Friday, May 24, 2013

Might As Well Face It, You're Addicted To Drones

 Yesterday's endless airy words about endless treasury-depleting wars from the Motormouth-in-Chief were last seen hovering somewhere over the blighted heap of waste formerly known as the Motor City. The monstrous rhetoric cloud is now believed to be headed west toward his hometown of Chicago, where nearly 50 public schools in poor neighborhoods are being closed to make room for more profits for real estate developers and the other denizens of the ruling class. From there, it will emphysemically wheeze its way to the site of an interstate bridge collapse in Washington State.

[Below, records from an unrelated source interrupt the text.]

(** ** The probe store *)

Section probe_store.
Context {db : Type} {SD : SqlDb db} {SW : SqlDbLaws db probes_schema} (row_error : bytes).
Definition event_row (r : Z * ProbeEvent) : Row := (r.1, event_params r.2).
(** The rows are the events, in the order they were written. *)
Record holds_events (d : db) (events : list (Z * ProbeEvent)) : Prop := {
  he_rows : d_rows d = event_row <$> events;
  he_widths : Forall (λ r, event_widths r.2) events;
}.
Definition probe_columns : list bytes := cl_name <$> sc_columns probes_schema.
Lemma event_columns r : mapM (column probes_schema (event_row r)) probe_columns = Some (event_params r.2).
Proof. destruct r as [i e]. reflexivity. Qed.
Lemma event_time r : column probes_schema (event_row r) (bs "time_ms") = Some (VInteger (pe_time_ms r.2)).
Proof. reflexivity. Qed.
Definition events_select (conds : list Cond) (order : Order) (limit : option Operand) : Select :=
  {| sl_columns := ColList probe_columns; sl_table := bs "probes"; sl_where := conds; sl_order := Some order; sl_limit := limit; sl_offset := None |}.
Lemma events_result sql conds order limit ps lim (test : Z * ProbeEvent → bool) d events rows :
  holds_events d events → sql_parse sql = Some (SSelect (events_select conds order limit)) → bound ps limit = Some lim →
  (∀ r, conds_hold probes_schema ps (event_row r) conds = Some (test r)) → d_query sql ps d = Ok rows →
  rows = event_params <$> limited lim None ((match order with Ascending => id | Descending => reverse end) (filter (λ r, test r = true) events).*2).
Proof.
  intros Hh Hp Hb Ht Hq. set (hits := filter _ events).
  assert (Hw : where_rows probes_schema ps conds (d_rows d) = Some (event_row <$> hits)) by (rewrite (he_rows _ _ Hh); by apply where_rows_filter).
  assert (Hc : mapM (λ r, mapM (column probes_schema r) probe_columns) (event_row <$> hits) = Some ((λ r, event_params r.2) <$> hits))
    by (apply mapM_rows; intros; apply event_columns).
  destruct (d_query_ok (sch:=probes_schema) sql (events_select conds order limit) ps d rows Hp eq_refl Hq) as (sel & l & o & Hs & Hl & Ho & Hr).
  { destruct order; eexists _, _, _, None; (split_and!; [exact Hw|exact Hb|done|]); eexists; (split; [exact Hc|reflexivity]). }
  cbn [sl_where sl_columns sl_limit sl_offset sl_order events_select bound] in *. rewrite Hw in Hs. rewrite Hb in Hl.
  injection Hs as <-. injection Hl as <-. injection Ho as <-. destruct Hr as (outs & Hm & Hr). rewrite Hc in Hm. injection Hm as <-.
  assert (He : (λ r : Z * ProbeEvent, event_params r.2) <$> hits = event_params <$> hits.*2) by (by rewrite <- list_fmap_compose).
  rewrite He in Hr. rewrite <- limited_fmap. destruct order; [done|]. by rewrite fmap_reverse.
Qed.
Lemma read_events es : Forall event_widths es → read_rows row_error row_to_event (event_params <$> es) = Ok es.
Proof. intros H. apply read_rows_fmap. intros e He. apply event_roundtrip. rewrite Forall_forall in H. by apply H. Qed.
Lemma limited_Forall {A} (P : A → Prop) lim off l : Forall P l → Forall P (limited lim off l).
Proof.
  intros H. unfold limited. assert (H1 : Forall P (match off with Some z => drop (Z.to_nat z) l | None => l end)) by (destruct off; auto using Forall_drop).
  destruct lim; [|done]. destruct (_ <? _)%Z; [done|by apply Forall_take].
Qed.
Lemma event_widths_hits (test : Z * ProbeEvent → bool) d events : holds_events d events → Forall event_widths (filter (λ r, test r = true) events).*2.
Proof. intros Hh. apply Forall_fmap. apply (filter_Forall _ (λ r, event_widths r.2)). apply Hh. Qed.
Lemma filter_true {A} (l : list A) : filter (λ _, true = true) l = l.
Proof. induction l as [|a l IH]; [done|]. rewrite filter_cons, decide_True by done. by rewrite IH. Qed.

Lemma filter_snd {A B} (P : B → Prop) `{!∀ b, Decision (P b)} (l : list (A * B)) : (filter (λ r, P r.2) l).*2 = filter P l.*2.
Proof.
  induction l as [|[a b] l IH]; [done|]. rewrite filter_cons, fmap_cons, filter_cons. cbn [snd].
  case_decide; [rewrite fmap_cons|]; by rewrite IH.
Qed.
Example toFixed1_rounds_half_up :
  toFixed1 Host.Number_toString 0.25 = "0.3"%string /\
  toFixed1 Host.Number_toString 1234.56 = "1234.6"%string /\
  toFixed1 Host.Number_toString (-0.04) = "-0.0"%string /\
  toFixed1 Host.Number_toString nan = "NaN"%string.
Proof. repeat split. Qed.

(** ** The route [POST /api/analyze-audio] *)

Section ServerFacts.

Variable Math_sin : float -> float.
Variable Number_toString : float -> string.
Variable inspect : Interpretation -> string.

Lemma unlink_if_exists_present p w :
  files w p <> None ->
  unlink_if_exists p w =
  (Normal tt,
   {| random_draws := random_draws w;
      files := fun q => if String.eqb q p then None else files w q;
      console := console w |}).
Proof.
  intros H. unfold unlink_if_exists, bind, fs_existsSync, fs_unlinkSync.
  destruct (files w p) eqn:E; [rewrite E; reflexivity | contradiction].
Qed.

Lemma unlink_if_exists_absent p w :
  files w p = None -> unlink_if_exists p w = (Normal tt, w).
Proof.
  intros H. unfold unlink_if_exists, bind, fs_existsSync. rewrite H. reflexivity.
Qed.
(** ** Out-of-order primitives *)

(** [C1] Whatever the depth-stencil view, depth-stencil state, blend state
    and active-query count are, [CanDrawPrimsOutOfOrder] returns true for
    the mode Always, false for the mode Disable and for every unrecognised
    mode value, and false for the mode Safe when the depth-stencil view is
    null. *)
Theorem out_of_order_mode_gates
  (p : GraphicsPipeline) (pDsView : option DepthStencilView)
  (pDepthStencilState : option DepthStencilState)
  (pBlendState : option ColorBlendState) (hasActiveQueries : Z) :
  CanDrawPrimsOutOfOrder p pDsView pDepthStencilState pBlendState
                         hasActiveQueries OutOfOrderPrimAlways = true
  /\ CanDrawPrimsOutOfOrder p pDsView pDepthStencilState pBlendState
                            hasActiveQueries OutOfOrderPrimDisable = false
  /\ (forall raw,
         CanDrawPrimsOutOfOrder p pDsView pDepthStencilState pBlendState
                                hasActiveQueries (OutOfOrderPrimOther raw) = false)
  /\ CanDrawPrimsOutOfOrder p None pDepthStencilState pBlendState
                            hasActiveQueries OutOfOrderPrimSafe = false.
Proof.
  repeat split; try reflexivity.
  unfold CanDrawPrimsOutOfOrder. cbn [isSafe isAggressive orb isNull].
  destruct (PsWritesUavs (base p)); [reflexivity|].
  destruct pDepthStencilState as [dss|]; [|reflexivity].
  cbn [orb isNull]. now rewrite orb_true_r.
Qed.

(** ** Dynamic wave limit *)

Lemma CalcMaxWavesPerSh_zero dev : CalcMaxWavesPerSh dev 0 = 0.
Proof. reflexivity. Qed.

(** [C10] The clamp of the wave limit compares a value in units of 16
    waves with the device maximum counted in waves, so it does not hold the
    field to the maximum in units.  A caller limit of 1000 waves per compute
    unit on the example device (40 waves per compute unit, 8 compute units
    per shader array) fails the assertion of the function and gives a field
    of 320, above the device maximum of 20 units of 16 waves and above the
    63 the code's comment names as the field's limit. *)
Lemma wave_limit_above_maximum_in_units :
  CalcMaxWavesPerSh exDevice 1000 = 320
  /\ maxWaveLimitUnits exDevice = 20
  /\ ~ (1 <= CalcMaxWavesPerSh exDevice 1000 <= maxWaveLimitUnits exDevice)
  /\ CalcMaxWavesPerSh_assert exDevice 1000 = false
  /\ 63 < CalcMaxWavesPerSh exDevice 1000.
Proof.
  assert (E1 : CalcMaxWavesPerSh exDevice 1000 = 320) by reflexivity.
  assert (E2 : maxWaveLimitUnits exDevice = 20) by reflexivity.
  rewrite E1, E2. repeat split; try lia; reflexivity.
Qed.

(** What holds inside the bound the function asserts.  A caller limit of 0
    gives the field 0.  A nonzero caller limit gives a field of at least 1,
    so a small limit is never rounded down to 0; and when the limit
    respects the asserted bound (no more than all waves of a compute unit),
    the field is at most the device's graphics maximum in 16-wave units.
    The device is assumed consistent:
    no more compute units per shader array than its maximum, and a graphics
    maximum of at least 16 waves that fits 32 bits. *)
Theorem wave_limit_bounds (dev : Device) (maxWavesPerCu : Z) :
  let c := ChipProperties dev in
  0 <= numCuPerSh c <= maxNumCuPerSh c ->
  0 <= numSimdPerCu c ->
  0 <= numWavesPerSimd c ->
  maxNumCuPerSh c * (numSimdPerCu c * numWavesPerSimd c) < 2 ^ 32 ->
  16 <= maxWavesPerShGraphics dev ->
  CalcMaxWavesPerSh dev 0 = 0
  /\ (0 < maxWavesPerCu -> 1 <= CalcMaxWavesPerSh dev maxWavesPerCu)
  /\ (0 < maxWavesPerCu ->
      CalcMaxWavesPerSh_assert dev maxWavesPerCu = true ->
      CalcMaxWavesPerSh dev maxWavesPerCu <= maxWaveLimitUnits dev).
Proof.
  intros c Hcu Hs Hw Hfit Hmax.
  unfold maxWaveLimitUnits, CalcMaxWavesPerSh_assert, CalcMaxWavesPerSh.
  unfold maxWavesPerShGraphics in *. cbv zeta. fold c in Hmax |- *.
  set (nw := numSimdPerCu c * numWavesPerSimd c) in *.
  set (M := u32 (maxNumCuPerSh c * u32 nw)) in *.
  assert (Hnw : 0 <= nw) by (subst nw; nia).
  assert (Hcu1 : 1 <= maxNumCuPerSh c).
  { destruct (Z.eq_dec (maxNumCuPerSh c) 0) as [E|]; [|lia].
    subst M. rewrite E, Z.mul_0_l in Hmax. unfold u32 in Hmax.
    rewrite Z.mod_0_l in Hmax; lia. }
  assert (Enw : u32 nw = nw) by (apply u32_small; nia).
  assert (EM : M = maxNumCuPerSh c * nw).
  { subst M. rewrite Enw. apply u32_small. nia. }
  split; [reflexivity|]. split.
  - intros Hpos. replace (0 <? maxWavesPerCu) with true by lia. lia.
  - intros Hpos Hassert. replace (0 <? maxWavesPerCu) with true by lia.
    rewrite Enw in Hassert.
    assert (EW : u32 (maxWavesPerCu * numCuPerSh c) = maxWavesPerCu * numCuPerSh c)
      by (apply u32_small; nia).
    rewrite EW.
    assert (HW : maxWavesPerCu * numCuPerSh c <= M) by nia.
    assert (Hdiv : maxWavesPerCu * numCuPerSh c / 16 <= M / 16)
      by (apply Z.div_le_mono; lia).
    assert (1 <= M / 16) by (apply Z.div_le_lower_bound; lia).
    assert (M / 16 <= M) by (apply Z.div_le_upper_bound; lia).
    lia.
Qed.

(** A caller limit of 3 waves per compute unit on the example device: 24
    waves per shader array round down to one unit of 16. *)
Lemma wave_limit_bounds_witness :
  CalcMaxWavesPerSh exDevice 3 = 1
  /\ 1 <= CalcMaxWavesPerSh exDevice 3 <= maxWaveLimitUnits exDevice.
Proof.
  split; [reflexivity|].
  pose proof (wave_limit_bounds exDevice 3
                ltac:(simpl; lia) ltac:(simpl; lia) ltac:(simpl; lia)
                ltac:(simpl; lia) ltac:(vm_compute; congruence))
    as (_ & Hlo & Hhi).
  split; [apply Hlo; lia | apply Hhi; [lia | reflexivity]].
Defined.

As he exhaled his oratory on the flag-draped stage of National Defense University, Barack Obama sounded like a strung-out rambling addict who grudgingly admits that he should probably cut back on his costly and deadly drugs, but just not yet. Not today. He's still in the bargaining stage. Quitting now would provoke too much tension. He's got plenty of time. He still thinks he's invincible and America is invincible, despite all those pesky little symptoms that keep popping up: crushing poverty, crumbling bridges, and civic rumblings here at home, dismal approval ratings abroad. A condemnation from the United Nations here, blowback there. But right now, he really needs that cigarette, that drink, that snort of coke, that vicarious thrill of the joystick, that puff of smoke, that bugsplat. He promises he'll cut back, though. Really truly he does. Trust him, he says.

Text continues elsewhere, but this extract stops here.